Metro Bank Plc said it bought a mortgage portfolio from a company owned by U.S. private equity firm Cerberus Capital Management LP for 596.7 million pounds ($768.2 million), augmenting its loan book with primarily buy-to-let mortgages.

The British lender, which offers retail, business and private banking, said all lending in the portfolio is secured on property and has a similar credit risk profile to its current mortgage book.

“The acquisition of this high-quality loan Portfolio supports our high-growth, organic business model as we track ever closer to our 2020 guidance,” Chief Executive of Metro Bank, Craig Donaldson, said.
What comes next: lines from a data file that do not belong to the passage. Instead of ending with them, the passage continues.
(* ===== verification/ZvalConvert.v ===== *)
(** Conversion between JSON values and PHP values
    ([crates/folk-ext/src/zval_convert.rs]), and the call of the PHP dispatch
    function ([call_dispatch] of [crates/folk-ext/src/zts.rs]).

    PHP values and hash tables belong to [ext_php_rs]: the class [ZvalApi] has
    the functions the source calls on them, [ZvalLaws] what they are documented to
    do.  [zval_to_value] recurses on a PHP value; the depth it may reach is its
    fuel. *)

From stdpp Require Import pretty.
From S2P Require Import Prelude.
From S2P Require Import Text.
From S2P Require Import Protocol.

(** [ArrayKey]; a [ZendString] may fail to be UTF-8. *)
Inductive ArrayKey :=
| KLong (i : Z)
| KString (s : string)
| KStr (s : string)
| KZendString (s : option string).

Section api.
Context `{SJ : SerdeJson}.

(** Numbers and PHP values, as far as the conversions use them.  [json_i64] and
    [json_f64] are the [json!] macro on an [i64] and an [f64]; [double] is the
    type of the latter. *)
Class ZvalApi := {
  zval : Type;
  zend_hash : Type;
  double : Type;
  as_i64 : number -> option Z;
  as_f64 : number -> option double;
  json_i64 : Z -> value;
  json_f64 : double -> value;
  zval_new : zval;
  zval_null : zval;
  zval_bool : bool -> zval;
  zval_long : Z -> zval;
  zval_double : double -> zval;
  (** [set_string] on a fresh value. *)
  zval_string : string -> result zval;
  zval_hashtable : zend_hash -> zval;
  is_null : zval -> bool;
  is_bool : zval -> bool;
  is_long : zval -> bool;
  is_double : zval -> bool;
  is_string : zval -> bool;
  is_array : zval -> bool;
  get_bool : zval -> option bool;
  get_long : zval -> option Z;
  get_double : zval -> option double;
  get_str : zval -> option string;
  get_array : zval -> option zend_hash;
  double_zero : double;
  ht_new : zend_hash;
  ht_push : zval -> zend_hash -> option zend_hash;
  ht_insert : string -> zval -> zend_hash -> option zend_hash;
  ht_iter : zend_hash -> list (ArrayKey * zval);
}.
End api.

Section convert.
Context `{SJ : SerdeJson} `{ZA : !ZvalApi}.

(** [.ok()]: a failed insertion leaves the table as it was. *)
Definition push_ok (ht : zend_hash) (z : zval) : zend_hash := default ht (ht_push z ht).
Definition insert_ok (ht : zend_hash) (kz : string * zval) : zend_hash :=
  default ht (ht_insert kz.1 kz.2 ht).

Fixpoint value_to_zval (v : value) : zval :=
  match v with
  | VNull => zval_null
  | VBool b => zval_bool b
  | VNumber n =>
      match as_i64 n with
      | Some i => zval_long i
      | None => match as_f64 n with Some f => zval_double f | None => zval_new end
      end
  | VString s => match zval_string s with Ok z => z | Err _ => zval_new end
  | VArray arr => zval_hashtable (foldl push_ok ht_new (map value_to_zval arr))
  | VObject m =>
      zval_hashtable (foldl insert_ok ht_new (map (fun kv => (kv.1, value_to_zval kv.2)) m))
  end.

Definition is_string_key (key : ArrayKey) : bool :=
  match key with KLong _ => false | _ => true end.

Definition key_string (key : ArrayKey) : string :=
  match key with
  | KString s => s
  | KStr s => s
  | KZendString s => default EmptyString s
  | KLong i => pretty i
  end.

Fixpoint zval_to_value (fuel : nat) (z : zval) : option value :=
  match fuel with
  | O => None
  | S fuel =>
      if is_null z then Some VNull
      else if is_bool z then Some (VBool (default false (get_bool z)))
      else if is_long z then Some (json_i64 (default 0%Z (get_long z)))
      else if is_double z then Some (json_f64 (default double_zero (get_double z)))
      else if is_string z then Some (VString (default EmptyString (get_str z)))
      else if is_array z then
        match get_array z with
        | None => Some VNull
        | Some ht =>
            let entries := ht_iter ht in
            if existsb (fun kv => is_string_key kv.1) entries then
              kvs ← mapM (fun kv => v ← zval_to_value fuel kv.2; Some (key_string kv.1, v)) entries;
              Some (VObject (map_collect kvs))
            else
              vs ← mapM (fun kv => zval_to_value fuel kv.2) entries;
              Some (VArray vs)
        end
      else Some VNull
  end.

(** * What the PHP side is documented to do *)

(** A decimal number, which PHP and [ext_php_rs] may take for an integer key. *)
Definition is_digit (c : Ascii.ascii) : bool :=
  (Nat.leb 48 (Ascii.nat_of_ascii c)) && (Nat.leb (Ascii.nat_of_ascii c) 57).
Definition digits (s : string) : bool :=
  negb (String.eqb s "") && forallb is_digit (String.list_ascii_of_string s).
Definition int_like (k : string) : bool :=
  match k with
  | String c s => if Ascii.eqb c "-" || Ascii.eqb c "+" then digits s else digits k
  | EmptyString => false
  end.

(** The type tests separate the kinds of values, the accessors return what was
    stored; tables iterate in insertion order, pushes get integer keys, distinct
    string keys stay string keys.  A key with a null byte is no [CString]: its
    insertion fails.  Nothing is said of keys that look like integers. *)
Class ZvalLaws := {
  null_law : is_null zval_null = true;
  bool_law b : is_null (zval_bool b) = false /\ is_bool (zval_bool b) = true
               /\ get_bool (zval_bool b) = Some b;
  long_law i : is_null (zval_long i) = false /\ is_bool (zval_long i) = false
               /\ is_long (zval_long i) = true /\ get_long (zval_long i) = Some i;
  double_law f : is_null (zval_double f) = false /\ is_bool (zval_double f) = false
                 /\ is_long (zval_double f) = false /\ is_double (zval_double f) = true
                 /\ get_double (zval_double f) = Some f;
  string_law s : exists z, zval_string s = Ok z
                 /\ is_null z = false /\ is_bool z = false /\ is_long z = false
                 /\ is_double z = false /\ is_string z = true /\ get_str z = Some s;
  table_law ht : let z := zval_hashtable ht in
                 is_null z = false /\ is_bool z = false /\ is_long z = false /\ is_double z = false
                 /\ is_string z = false /\ is_array z = true /\ get_array z = Some ht;
  new_iter : ht_iter ht_new = [];
  push_iter z ht :
    Forall (fun kv => is_string_key kv.1 = false) (ht_iter ht) ->
    exists ht' i, ht_push z ht = Some ht' /\ ht_iter ht' = ht_iter ht ++ [(KLong i, z)];
  insert_iter k z ht :
    has_nul k = false -> int_like k = false ->
    Forall (fun kv => is_string_key kv.1 = true /\ key_string kv.1 <> k) (ht_iter ht) ->
    exists ht' key, ht_insert k z ht = Some ht' /\ ht_iter ht' = ht_iter ht ++ [(key, z)]
      /\ is_string_key key = true /\ key_string key = k;
  insert_nul k z ht : has_nul k = true -> ht_insert k z ht = None;
}.

(** * Round trip *)








Context `{ZL : !ZvalLaws}.










Context `{SL : !SerdeJsonLaws}.




(** * Calling PHP *)

(** [call_dispatch]; [php] is [folk_zts_call_dispatch]: its return code and the
    value it stores, from the function's name and its two arguments. *)
Definition call_dispatch (fuel : nat) (php : string -> zval -> zval -> Z * zval)
    (func_name method : string) (params : value) : option (result value) :=
  if has_nul func_name then Some (Err "func_name contains null byte")
  else
    match zval_string method with
    | Err e => Some (Err ("set_string failed: " +:+ e))
    | Ok method_zval =>
        let '(ret, retval) := php func_name method_zval (value_to_zval params) in
        if decide (ret <> 0%Z) then
          Some (Err ("call_user_function(" +:+ func_name +:+ ") failed (code " +:+ pretty ret +:+ ")"))
        else v ← zval_to_value fuel retval; Some (Ok v)
    end.
End convert.

(** * A sample PHP *)

Module SampleZval.
Import Sample.

Inductive pz :=
| PUndef
| PNull
| PBool (b : bool)
| PLong (i : Z)
| PDouble (f : Z)
| PString (s : string)
| PArray (ht : list (ArrayKey * pz)).

Definition test (k : nat) (z : pz) : bool :=
  match z with
  | PUndef => false
  | PNull => Nat.eqb k 0 | PBool _ => Nat.eqb k 1 | PLong _ => Nat.eqb k 2
  | PDouble _ => Nat.eqb k 3 | PString _ => Nat.eqb k 4 | PArray _ => Nat.eqb k 5
  end.

(** Sample numbers are integers; those outside the [i64] range count as
    floats. *)
Definition in_i64 (n : Z) : bool := ((-(2 ^ 63) <=? n) && (n <? 2 ^ 63))%Z.

#[export] Instance zvals : ZvalApi := {|
  zval := pz; zend_hash := list (ArrayKey * pz); double := Z;
  as_i64 n := if in_i64 n then Some n else None;
  as_f64 n := Some n;
  json_i64 i := VNumber i; json_f64 f := VNumber f;
  zval_new := PUndef; zval_null := PNull; zval_bool := PBool; zval_long := PLong;
  zval_double := PDouble; zval_string s := Ok (PString s); zval_hashtable := PArray;
  is_null := test 0; is_bool := test 1; is_long := test 2; is_double := test 3;
  is_string := test 4; is_array := test 5;
  get_bool z := match z with PBool b => Some b | _ => None end;
  get_long z := match z with PLong i => Some i | _ => None end;
  get_double z := match z with PDouble f => Some f | _ => None end;
  get_str z := match z with PString s => Some s | _ => None end;
  get_array z := match z with PArray ht => Some ht | _ => None end;
  double_zero := 0%Z;
  ht_new := [];
  ht_push z ht := Some (ht ++ [(KLong (Z.of_nat (length ht)), z)]);
  ht_insert k z ht := if has_nul k then None else Some (ht ++ [(KZendString (Some k), z)]);
  ht_iter ht := ht;
|}.

#[export] Instance zvals_laws : ZvalLaws.
Proof.
  split; simpl; try done; eauto 10.
  - intros k z ht ->. eauto 10.
  - intros k z ht ->. done.
Defined.

End SampleZval.
Import Sample SampleZval.

(** C39. An exception of a PHP function names the function that throws it, exactly,
    and is harmless, in every state the bridge can be in: the function has done
    nothing, neither to the current request nor to those waiting, save that a head
    refused by a reader that is gone counts as sent, and that a malformed result
    has answered its request, with a fatal, the end of the stream and the signal
    of completion. *)
Theorem php_exceptions_harmless env st c b b' e
    (Hinv : bridge_inv b) (Hc : php_call env st c b = (b', Some (Err e))) :
  (exists cause, e = thrown_as c +:+ ": " +:+ cause) /\ harmless c b b'.
Proof.
  destruct c; simpl in Hc; try done; unfold returns, folk_worker_ready, folk_worker_send,
    folk_worker_send_error, folk_write, folk_write_end, folk_worker_run in Hc.
  - unfold folk_call in Hc. destruct (call_method _ _ _ _); simplify_eq/=. split; [by eexists|by left].
  - destruct (do_ready b) as [b1 []] eqn:Hd; simplify_eq/=. split; [by eexists|left].
    unfold do_ready in Hd. destruct (worker b) as [s|] eqn:Hs.
    + revert Hd. bridge_unfold. rewrite Hs. by destruct (ready_tx s).
    + rewrite get_state_fails in Hd by done. by simplify_eq; auto.
  - unfold folk_worker_recv in Hc. destruct (do_recv b) as [b1 [[[]|]|]] eqn:Hd; simplify_eq/=.
    split; [by eexists|left]. unfold do_recv in Hd. destruct (worker b) as [s|] eqn:Hs.
    + revert Hd. unfold se_bind, get_state. rewrite Hs. by destruct (task_rx s).
    + rewrite get_state_fails in Hd by done. by simplify_eq; auto.
  - destruct (do_send data b) as [b1 []] eqn:Hd; simplify_eq/=. split; [by eexists|].
    destruct (do_send_throws _ _ _ _ Hinv Hd) as [->|(s & sid & did & msg & Hs & Hsid & Hdid & Hf & ->)]; [by left|].
    destruct (current_open b s sid Hinv Hs Hsid) as (_ & ch & _ & _ & Hch & _).
    do 2 right. exists data, s, sid, did, msg, ch. split_and!; try done. by apply finish_spec.
  - destruct (do_send_error message b) as [b1 []] eqn:Hd; simplify_eq/=. split; [by eexists|left].
    destruct (worker b) as [s|] eqn:Hs; unfold do_send_error in Hd.
    + revert Hd. bridge_unfold. rewrite Hs. by destruct (current_stream_tx s), (current_done_tx s).
    + rewrite get_state_fails in Hd by done. by simplify_eq; auto.
  - unfold folk_write_head in Hc.
    destruct (parse_headers env headers_json); simpl in Hc; [|simplify_eq/=; split; [by eexists|by left]].
    destruct (u16_try_from status) as [n|]; [|simplify_eq/=; split; [by eexists|by left]].
    destruct (do_write_head _ _ b) as [b1 []] eqn:Hd; simplify_eq/=. split; [by eexists|].
    destruct (do_write_head_throws _ _ _ _ _ Hd) as [->|(s & Hs & ->)]; [by left|right; left].
    by exists status, headers_json, s.
  - destruct (do_write _ b) as [b1 []] eqn:Hd; simplify_eq/=. split; [by eexists|left]. by eapply do_write_throws.
  - destruct (do_write_end b) as [b1 []] eqn:Hd; simplify_eq/=. split; [by eexists|left].
    by eapply do_write_end_throws.
  - pose proof (run_dispatch_loop_returns (dispatch_php env dispatch_fn) (loop_fuel env) (project_root st)
      (chdir_ok env) b Hinv) as Hrun.
    destruct (run_dispatch_loop _ _ _ _ b) as [b1 [[]|]]; simplify_eq/=.
    destruct Hrun as (_ & _ & Hr). destruct (Hr _ eq_refl) as (-> & _). split; [by eexists|by left].
Qed.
The acquisition of UK mortgages will increase the loan-to-deposit ratio to about 78 percent, compared with the 2020 guidance of 80 percent, Donaldson added.

“While the loan book grows 9 percent to 7.1 billion pounds, we regard this portfolio acquisition as incremental as opposed to transformational,” analysts at Jefferies, who rate the company a “buy” said.

“The company has provided limited detail on terms of the transaction. While terms were not disclosed, we believe it is likely that Metro would have sought a transaction that is accretive to earnings,” the analysts said.

Metro, which listed on the London Stock Exchange last year and is Britain’s first new High Street bank in over 100 years, has said it was on track to deliver a full year of profitability in 2017.

The acquisition of the mortgages, being bought at a discount to face value, will be financed using cash from existing resources.

The portfolio, bought from Cerberus European Residential Holdings B.V, is made up primarily of buy-to-let mortgages, with the rest being owner-occupied.

Buy-to-let is a form of residential investment in which you buy a property, typically with a mortgage, with the view of renting it out.
According to the Council of Mortgage Lenders, the UK mortgage market is worth 1.3 trillion pounds, representative of 11.1 million mortgages, and is the largest in Europe in terms of amount lent per year and the total value of outstanding loans.

Throughout the final months of 2016 the buy-to-let market saw lenders tightening criteria ahead of the Prudential Regulation Authority’s (PRA) underwriting changes.

However, Metro said in April that its residential mortgages stood at 4.02 billion pounds at the end of March, up from 2.56 billion pounds at the same time in 2016.

Shares in Metro Bank were up 0.4 percent at 3,733 pence.